In depth: Ubuntu has a lot to answer for - in four short years it has risen to dominate the Linux landscape. It has also spawned several re-spins, including the excellent Mint Linux, and now CrunchBang Linux. The principal method of installing CrunchBang is by using a Live CD, which will enable you to get a taste of the distro before installing, and never before has this been more important than it is with CrunchBang.
For starters, it's designed to be minimalist in order to increase performance, but not to lose any functionality in the process. To aid this, the developers have opted to use the Openbox window manager, which is extremely minimalist.
It's not helped by the fact that the theme is based on a greyscale look and feel, which takes some time to get used to, especially if you're used to the caramel colouring of Ubuntu.

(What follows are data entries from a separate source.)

(* ===== verification/ChanBits.v ===== *)
(** The arithmetic of dirty page tracking: how many pages and how many bytes of the bitmap an
    address range covers, the growth of the bitmap, and the bits that are set. *)

From stdpp Require Import gmap.
From S2P Require Import Prelude Effects Chan.

(** The elements of size [2 ^ k] that a range of bytes covers, counted from the first to the
    last. *)
Definition elements_of (pa len k : Z) : Z := (pa + len - 1) / 2 ^ k - pa / 2 ^ k + 1.

Lemma as_int_small x : - 2 ^ 31 <= x < 2 ^ 31 -> as_int x = Ok x.
Proof. intros [Hlo%Z.leb_le Hhi%Z.ltb_lt]. unfold as_int. by rewrite Hlo, Hhi. Qed.

Lemma is_power_of_two_spec x : 0 <= x < 2 ^ 32 -> is_power_of_two x = true <-> exists k, 0 <= k < 32 /\ x = 2 ^ k.
Proof.
  intros Hx. trans (SNAP_IS_POW2 x = true).
  - unfold is_power_of_two, SNAP_IS_POW2, SNAP_IS_POW2_OR_ZERO. destruct (Z.eqb_spec x 0) as [->|Hne]; [done|].
    rewrite u32_small by lia. by assert (0 <? x = true) as -> by (apply Z.ltb_lt; lia).
  - rewrite SNAP_IS_POW2_spec. split; intros (k & Hk & ->); exists k; [|split; [lia|done]].
    split; [|done]. split; [done|]. apply (Z.pow_lt_mono_r_iff 2); lia.
Qed.

(** [ALIGN] rounds up to a multiple of a power of two. *)
Lemma ALIGN_pow2 x k : 0 <= k < 31 -> 0 <= x -> x + 2 ^ k <= 2 ^ 64 ->
  ALIGN x (2 ^ k) = Ok ((x + 2 ^ k - 1) / 2 ^ k * 2 ^ k).
Proof.
  intros Hk Hx Hw. assert (0 < 2 ^ k < 2 ^ 31) as Hp.
  { split; [apply Z.pow_pos_nonneg; lia|apply Z.pow_lt_mono_r; lia]. }
  unfold ALIGN. rewrite as_int_small by lia. cbn [res_bind]. f_equal. rewrite u64_small by lia.
  apply Z.bits_inj'. intros i Hi. rewrite Z.land_spec. unfold u64, uwrap.
  replace ((x + 2 ^ k - 1) / 2 ^ k * 2 ^ k) with (Z.shiftl (Z.shiftr (x + 2 ^ k - 1) k) k)
    by (rewrite Z.shiftl_mul_pow2, Z.shiftr_div_pow2 by lia; done).
  rewrite Z.shiftl_spec by done. destruct (Z_lt_dec i 64) as [Hi64|Hi64].
  - rewrite Z.mod_pow2_bits_low, Z.lnot_spec by lia. replace (2 ^ k - 1) with (Z.ones k) by (rewrite Z.ones_equiv; lia).
    destruct (Z_lt_dec i k) as [Hik|Hik].
    + rewrite Z.ones_spec_low by lia. cbn [negb]. rewrite andb_false_r, Z.testbit_neg_r by lia. done.
    + rewrite Z.ones_spec_high, Z.shiftr_spec by lia. cbn [negb]. rewrite andb_true_r. f_equal. lia.
  - rewrite Z.mod_pow2_bits_high, andb_false_r by lia. rewrite Z.shiftr_spec by lia.
    replace (i - k + k) with i by lia. rewrite Z.bits_above_log2; [done|lia|].
    destruct (Z.eq_dec (x + 2 ^ k - 1) 0) as [->|]; [cbn; lia|]. apply (Z.lt_le_trans _ 64); [|lia]. apply Z.log2_lt_pow2; lia.
Qed.

Lemma pow2_31 k : 0 <= k < 31 -> 0 < 2 ^ k < 2 ^ 31.
Proof. intros Hk. split; [apply Z.pow_pos_nonneg; lia|apply Z.pow_lt_mono_r; lia]. Qed.

Lemma div_eq a b q r : 0 <= r < b -> a = q * b + r -> a / b = q.
Proof. intros Hr ->. symmetry. apply (Z.div_unique _ _ _ r); lia. Qed.

(** The cases of the code are the difference of the first and the last element. *)
Lemma num_elements_ok pa len k :
  0 <= k < 31 -> 0 <= pa -> pa + 2 ^ k <= 2 ^ 64 -> 0 < len < 2 ^ 31 ->
  snap_channel_get_num_elements pa len (2 ^ k) = Ok (elements_of pa len k).
Proof.
  intros Hk Hpa Hw Hlen. pose proof (pow2_31 k Hk) as Hp.
  unfold snap_channel_get_num_elements, elements_of. rewrite ALIGN_pow2, as_int_small by lia. cbn [res_bind].
  pose proof (Z.mod_pos_bound pa (2 ^ k)) as Hm. pose proof (Z.div_mod pa (2 ^ k)) as Hdm.
  set (q := pa / 2 ^ k) in *. set (r := pa mod 2 ^ k) in *. set (P := 2 ^ k) in *.
  assert (forall n, 0 <= n < 2 ^ 31 -> as_int (Z.quot n P) = Ok (n / P)) as Hdiv.
  { intros n Hn. rewrite Z.quot_div_nonneg by lia. apply as_int_small.
    pose proof (Z.div_le_upper_bound n P n). pose proof (Z.div_pos n P). nia. }
  unfold int_div. rewrite (proj2 (Z.eqb_neq P 0)) by lia.
  destruct (Z.eqb_spec ((pa + P - 1) / P * P) pa) as [Ha|Ha].
  - assert (r = 0) as Hr by (subst r; rewrite <- Ha; apply Z.mod_mul; lia).
    rewrite Hdiv by lia. cbn [res_bind]. rewrite as_int_small.
    + f_equal. replace (pa + len - 1) with (len - 1 + q * P) by lia. rewrite Z.div_add by lia. lia.
    + pose proof (Z.div_le_upper_bound (len - 1) P (len - 1)). pose proof (Z.div_pos (len - 1) P). nia.
  - assert (r <> 0) as Hr by (intros Hr; apply Ha; rewrite (div_eq _ _ q (P - 1)); lia).
    rewrite (div_eq _ _ (q + 1) (r - 1)) in * by lia. replace ((q + 1) * P - pa) with (P - r) by lia.
    rewrite u64_small, i32_small by lia. destruct (Z.leb_spec len (P - r)) as [Hl|Hl].
    + f_equal. rewrite (div_eq _ _ q (r + len - 1)); lia.
    + rewrite as_int_small by lia. cbn [res_bind]. rewrite Hdiv by lia. cbn [res_bind]. rewrite as_int_small.
      * f_equal. replace (pa + len - 1) with (len - 1 - (P - r) + (q + 1) * P) by lia. rewrite Z.div_add by lia. lia.
      * pose proof (Z.div_le_upper_bound (len - 1 - (P - r)) P (len - 1 - (P - r))). pose proof (Z.div_pos (len - 1 - (P - r)) P). nia.
Qed.

(** The elements that hold a byte of the range. *)
Definition touched (pa len k : Z) : gset Z := list_to_set ((fun a => a / 2 ^ k) <$> seqZ pa len).

Lemma elem_touched pa len k p : 0 <= k -> 0 < len -> p ∈ touched pa len k <-> pa / 2 ^ k <= p <= (pa + len - 1) / 2 ^ k.
Proof.
  intros Hk Hlen. assert (0 < 2 ^ k) as Hp by (apply Z.pow_pos_nonneg; lia).
  unfold touched. rewrite elem_of_list_to_set, list_elem_of_fmap. split.
  - intros (a & -> & Ha%elem_of_seqZ). split; apply Z.div_le_mono; lia.
  - intros [Hlo Hhi]. exists (Z.max pa (p * 2 ^ k)). rewrite elem_of_seqZ.
    pose proof (Z.mul_div_le (pa + len - 1) (2 ^ k)). pose proof (Z.mul_succ_div_gt pa (2 ^ k)).
    split; [|nia]. symmetry. apply Z.max_case_strong; intros Hm; [|by rewrite Z.div_mul by lia].
    apply Z.le_antisymm; [done|]. apply (Z.div_le_mono _ _ (2 ^ k)) in Hm; [|done]. by rewrite Z.div_mul in Hm by lia.
Qed.

(** The number of pages, or of bytes of the bitmap, that the channel computes for a range
    of guest memory, with aligned and unaligned cases and in [int] arithmetic, is the number
    of elements that hold a byte of the range, for every element size that is a power of two
    below 2^31. *)
Theorem get_num_elements_counts pa len k :
  0 <= k < 31 -> 0 <= pa -> pa + 2 ^ k <= 2 ^ 64 -> 0 < len < 2 ^ 31 ->
  snap_channel_get_num_elements pa len (2 ^ k) = Ok (Z.of_nat (size (touched pa len k))).
Proof.
  intros Hk Hpa Hw Hlen. rewrite num_elements_ok by done. f_equal. unfold elements_of.
  assert (touched pa len k = list_to_set (seqZ (pa / 2 ^ k) (elements_of pa len k))) as ->.
  { apply set_eq. intros p. rewrite elem_touched, elem_of_list_to_set, elem_of_seqZ by lia. unfold elements_of. lia. }
  rewrite size_list_to_set by apply NoDup_seqZ. rewrite length_seqZ. unfold elements_of.
  assert (pa / 2 ^ k <= (pa + len - 1) / 2 ^ k); [apply Z.div_le_mono; [apply pow2_31|]; lia|lia].
Qed.

(** * The bits of the bitmap *)

(** Page [p] is dirty in a bitmap. *)
Definition page_bit (b : cbuf) (p : Z) : bool := Z.testbit (b_at b (p / 8)) (p mod 8).

Lemma write_bit_ok b p : 0 <= p -> p / 8 < b_len b ->
  exists b', write_bit b (p / SNAP_CHANNEL_BITMAP_ELEM_BIT_SZ) (p mod SNAP_CHANNEL_BITMAP_ELEM_BIT_SZ) = Ok b' /\
    b_len b' = b_len b /\ forall q, page_bit b' q = bool_decide (q = p) || page_bit b q.
Proof.
  intros Hp Hb. change SNAP_CHANNEL_BITMAP_ELEM_BIT_SZ with 8. unfold write_bit.
  assert (0 <= p / 8) as H0 by (apply Z.div_pos; lia).
  rewrite (proj2 (Z.leb_le _ _) H0), (proj2 (Z.ltb_lt _ _) Hb). cbn [andb]. eexists. split_and!; [done..|].
  intros q. unfold page_bit. cbn [b_at].
  pose proof (Z.mod_pos_bound p 8). pose proof (Z.mod_pos_bound q 8). pose proof (Z.div_mod p 8). pose proof (Z.div_mod q 8).
  destruct (Z.eqb_spec (q / 8) (p / 8)) as [Hq|Hq].
  - unfold u8, uwrap. rewrite Z.mod_pow2_bits_low, Z.lor_spec, Z.shiftl_1_l by lia. rewrite Hq, orb_comm. f_equal.
    case_bool_decide as Heq; [subst; apply Z.pow2_bits_true; lia|]. apply Z.pow2_bits_false. lia.
  - rewrite bool_decide_false by (by intros ->). done.
Qed.

Lemma write_pages_ok start : forall n i b,
  0 <= start + i -> start + i + Z.of_nat n <= 2 ^ 64 -> (start + i + Z.of_nat n - 1) / 8 < b_len b ->
  exists b', write_pages n start i b = Ok b' /\ b_len b' = b_len b /\
    forall q, page_bit b' q = bool_decide (start + i <= q < start + i + Z.of_nat n) || page_bit b q.
Proof.
  induction n as [|n IH]; intros i b H0 Hw Hb; cbn [write_pages].
  - exists b. split_and!; [done..|]. intros q. by rewrite bool_decide_false by lia.
  - rewrite u64_small by lia. destruct (write_bit_ok b (start + i)) as (b1 & -> & Hl1 & Hb1); [lia| |].
    { eapply Z.le_lt_trans; [|exact Hb]. apply Z.div_le_mono; lia. }
    cbn [res_bind]. destruct (IH (i + 1) b1) as (b2 & -> & Hl2 & Hb2); [lia..|rewrite Hl1; eapply Z.le_lt_trans; [|exact Hb]; apply Z.div_le_mono; lia|].
    exists b2. split_and!; [done|congruence|]. intros q. rewrite Hb2, Hb1, orb_assoc. f_equal.
    repeat case_bool_decide; (done || lia).
Qed.

(** The bitmap doubles until it holds the last element. *)
Lemma grow_ok e : forall fuel n, 0 < n -> 0 <= e < 2 ^ 62 -> e < n * 2 ^ Z.of_nat fuel -> n <= 2 ^ 63 ->
  exists n', grow fuel e n = Ok n' /\ e < n' /\ n <= n' <= 2 ^ 63.
Proof.
  induction fuel as [|fuel IH]; intros n Hn He Hf Hw; cbn [grow]; destruct (Z.leb_spec n e) as [Hle|Hlt];
    [|by exists n; split_and!|..|by exists n; split_and!].
  - cbn in Hf. lia.
  - rewrite Z.shiftl_mul_pow2, u64_small by lia. rewrite Nat2Z.inj_succ, Z.pow_succ_r in Hf by lia.
    destruct (IH (n * 2 ^ 1)) as (n' & -> & ? & ?); [lia..|]. exists n'. split_and!; [done|lia..].
Qed.

(** A page size of 2^29 bytes or more, which a command may set because it is a power of
    two, makes the size of the memory that a byte of the bitmap stands for overflow to zero:
    reporting any dirty memory then divides by zero. *)
Lemma bytes_per_element_zero k : 29 <= k < 32 -> i32 (u64 (i32 (2 ^ k)) * SNAP_CHANNEL_BITMAP_ELEM_BIT_SZ) = 0.
Proof. intros Hk. assert (k = 29 \/ k = 30 \/ k = 31) as [->|[->| ->]] by lia; by vm_compute. Qed.
(* ===== verification/ChanInv.v ===== *)
(** Every operation of the migration channel keeps the invariant of ChanSys.v, returns, and
    keeps the pages that are marked. *)

From stdpp Require Import gmap.
From S2P Require Import Prelude Effects Chan ChanBits ChanSys.

Tactic Notation "chrec" :=
  cbn [upd_field track_page_size bmap_num_elements highest_dirty_element dp_lock bmap copy_bmap_num_elements copy_lock copy_bmap copy_mr
       state_size st_lock st_buf state_mr ch_env dirty_pages ch_state rsp_buf rsp_wr recv_buf ch_heap ch_live ch_tick ch_sq ch_cq ch_rq
       mutex_of fst snd].

(** What the channel relies on: the migration operations of the controller return, and keep
    an invariant of the controller. *)
Class MigLaws (W : Type) `{!MigOps W} (Inv : W -> Prop) := {
  ml_op op w : op ∈ [mo_quiesce; mo_unquiesce; mo_freeze; mo_unfreeze; mo_start_dirty_pages_track; mo_stop_dirty_pages_track] ->
    Inv w -> exists w' r, op w = Ok (w', r) /\ Inv w';
  ml_size w : Inv w -> exists w' r, mo_get_state_size w = Ok (w', r) /\ r < 2 ^ 31 /\ Inv w';
  ml_copy l len from w : Inv w -> len <= Z.of_nat (length l) -> exists w' l' r, mo_copy_state l len from w = Ok (w', (l', r)) /\ Inv w'
}.

Section Inv.
Context {W : Type} `{!MigOps W} (Inv : W -> Prop) `{!MigLaws W Inv} (ans : chan_answers).
#[local] Abbreviation sys := (snap_rdma_channel W).
#[local] Abbreviation V := (M sys).
Implicit Types (s : sys) (L : mutex_name -> mutex).

(** Memory is available. *)
Context (Halloc : forall k, an_alloc ans k = true).

Record chan_core s : Prop := {
  co_rsp : length (rsp_buf s) = 64%nat;
  co_wr : length (rsp_wr s) = 64%nat;
  co_recv : length (recv_buf s) = 64%nat;
  co_cmds : Forall cmd_ok (recv_buf s);
  co_env : Inv (ch_env s);
  co_mem : mem_ok (dirty_pages s) (ch_state s) (ch_heap s) (ch_live s) (ch_tick s) (ch_sq s);
  co_cq : Forall wc_ok (ch_cq s);
  co_rq : Forall (fun r => (r < 64)%nat) (ch_rq s)
}.
(* ===== verification/ChanProps.v ===== *)
(** Theorems on the migration channel: every event is handled, and no page that was reported
    dirty is lost while the peer asks for the log as it should; but the copy of the bitmap is
    then never released. *)

From stdpp Require Import gmap.
From S2P Require Import Prelude Effects Chan ChanBits ChanSys ChanInv ChanMark.

Section Props.
Context {W : Type} `{!MigOps W} (Inv : W -> Prop) `{!MigLaws W Inv} (ans : chan_answers).
#[local] Abbreviation sys := (snap_rdma_channel W).
#[local] Abbreviation V := (M sys).
Implicit Types (s : sys).
Context (Halloc : forall k, an_alloc ans k = true).
#[local] Abbreviation ok := (chan_ok Inv).

(** * Commands *)

Lemma ok_core s : ok s -> chan_core Inv s.
Proof. apply proj1. Qed.

(** A response is posted. *)
Lemma post_rsp_ok i s : ok s -> (i < 64)%nat -> post (post_rsp ans i) (fun _ s' => ok s' /\ evolves s s') s.
Proof.
  intros Hg Hi. unfold post_rsp. apply post_gets. destruct (lookup_lt_is_Some_2 (rsp_wr s) i) as [id Hid]; [rewrite (co_wr _ _ (proj1 Hg)); lia|].
  rewrite Hid. cbn [m_opt]. apply post_bind, post_return. unfold ibv_post_send.
  unfold request. apply post_assoc, post_gets, post_assoc, post_modify, post_bind, post_return. cbv zeta.
  destruct (tick_good Inv all_free s (S (ch_tick s)) Hg) as [Hg1 He1]; [lia|]. case_match; [by apply post_return|].
  apply post_modify, post_return. split; [|by apply evolves_same]. split; [|intros m; pose proof (proj2 Hg m); by destruct m].
  eapply core_mem; [exact (proj1 Hg1)|chrec; try done; apply Hg..|]. chrec. eapply mem_sq; [apply Hg1|chrec; lia|].
  apply Forall_app. split; [apply (mo_sq _ _ _ _ _ _ (co_mem _ _ (proj1 Hg1)))|]. apply Forall_singleton. exact Hi.
Qed.

Lemma set_wr_ok s l : ok s -> length l = 64%nat -> ok (s ⦇ rsp_wr := l ⦈) /\ evolves s (s ⦇ rsp_wr := l ⦈).
Proof. intros [[] Hl] Hn. split; [|by apply evolves_same]. split; [by split|intros m; pose proof (Hl m); by destruct m]. Qed.
(* ===== verification/ChanLive.v ===== *)
(** Every command that names a response is answered: the response is sent at once, or when the
    transfer that the command starts has completed. *)

From stdpp Require Import gmap.
From S2P Require Import Prelude Effects Chan ChanBits ChanSys ChanInv ChanMark ChanProps ChanState.

Section Live.
Context {W : Type} `{!MigOps W} (Inv : W -> Prop) `{!MigLaws W Inv} (ans : chan_answers).
#[local] Abbreviation sys := (snap_rdma_channel W).
#[local] Abbreviation V := (M sys).
Implicit Types (s : sys).
#[local] Abbreviation ok := (chan_ok Inv).
(** Requests succeed. *)
Context (Halloc : forall k, an_alloc ans k = true) (Hpoll : forall k, an_poll ans k = true)
  (Hreg : forall k, an_reg ans k = true) (Hpost : forall k, an_post ans k = 0).

(** * What a run leaves, when it returns *)

Definition leaves {A} (m : V A) (Q : A -> sys -> Prop) s : Prop := forall s' a, m s = Ok (s', a) -> Q a s'.

Lemma runs_bind {A B} (m : V A) (f : A -> V B) R Q s : leaves m R s -> (forall a s1, R a s1 -> leaves (f a) Q s1) -> leaves (m_bind m f) Q s.
Proof. intros Hm Hf s' b Hrun. unfold m_bind in Hrun. destruct (m s) as [[s1 a]| | |] eqn:E; try done. cbn in Hrun. eapply Hf; [by apply Hm|exact Hrun]. Qed.
Lemma runs_return {A} (a : A) (Q : A -> sys -> Prop) s : Q a s -> leaves (mreturn a) Q s.
Proof. by intros HQ s' a' [= <- <-]. Qed.
Lemma runs_gets {A B} (g : sys -> A) (f : A -> V B) Q s : leaves (f (g s)) Q s -> leaves (m_bind (gets g) f) Q s.
Proof. done. Qed.
Lemma runs_modify {B} (g : sys -> sys) (f : unit -> V B) Q s : leaves (f tt) Q (g s) -> leaves (m_bind (modify g) f) Q s.
Proof. done. Qed.
Lemma runs_mono {A} (m : V A) (R Q : A -> sys -> Prop) s : leaves m R s -> (forall a s', R a s' -> Q a s') -> leaves m Q s.
Proof. intros Hm HQ s' a Hrun. auto. Qed.

(** A step that the send queue does not see. *)
Lemma runs_skip {A B} (m : V A) (f : A -> V B) Q s : preserves obs_sq m -> (forall a s1, obs_sq s1 = obs_sq s -> leaves (f a) Q s1) -> leaves (m_bind m f) Q s.
Proof. intros Hm Hf. eapply runs_bind; [intros s1 a Hrun; exact (Hm _ _ _ Hrun)|done]. Qed.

Once your eyes have become accustomed to the lack of colour, it becomes quite soothing to look at.
As for the rest of the desktop, you get the ubiquitous NetworkManager icon, the clipboard, desktop switcher, clock and also a basic Conky task bar, which serves as a quick reference guide to some of the keyboard shortcuts that come configured by default. We hadn't come across Conky until recently; however, we're very glad we did, as it's a useful resource and fits in very well with CrunchBang's minimalist approach.
The primary method of accessing the menu is to right-click anywhere on the desktop. Who needs a Start button?
Build on brown
CrunchBang Linux is built with mostly Ubuntu packages, making it compatible with the already huge Ubuntu repositories, and therefore Debian also. However, the work only begins there, as the creator has taken the time to customise the distro to make it as speedy as possible. With the Conky sidebar, it's not long before you're well versed in pressing Super+Spacebar to get the menu on screen, or opening up Firefox by pressing Super+F - the speed with which the applications snap to life is extremely impressive.
Under the hood, CrunchBang retains the same kernel version as its parent (2.6.27 in this case), and rather annoyingly it also configures Grub to show Ubuntu 8.10 rather than CrunchBang, which is something of an annoyance when you have a multiboot system. As mentioned earlier, Openbox is the window manager of choice, allowing access to the GTK libraries and consequently any Gnome applications.
AbiWord is bundled by default, along with Claws Mail which has long had a reputation for speed. Also included is Gwibber, a social networking application that connects to multiple services, including Twitter, to keep you in the loop as to the activities of your social networking buddies. It's the first time we've come across Gwibber being included by default in a distro, and it only serves to indicate the trend of integrating web 2.0 technologies within distros.
Codecs are in place to handle MP3s as well as DVD playback; our trusty collection of Carry On DVDs worked just fine, but The Dark Knight seemed to pose some problem, which prevented playback.
CrunchBang comes armed with an array of software, including Gwibber, Skype and Claws Mail, and codecs for playing our collection of classic DVDs.
On the whole CrunchBang Linux offers an enticing performance-focused alternative to Ubuntu - it's unlikely to become a mainstream distribution any time soon, but it should appeal to those Ubuntu users who are looking to dig deeper into Linux.
Verdict: CrunchBang should find a dedicated following among performance seekers. 8/10.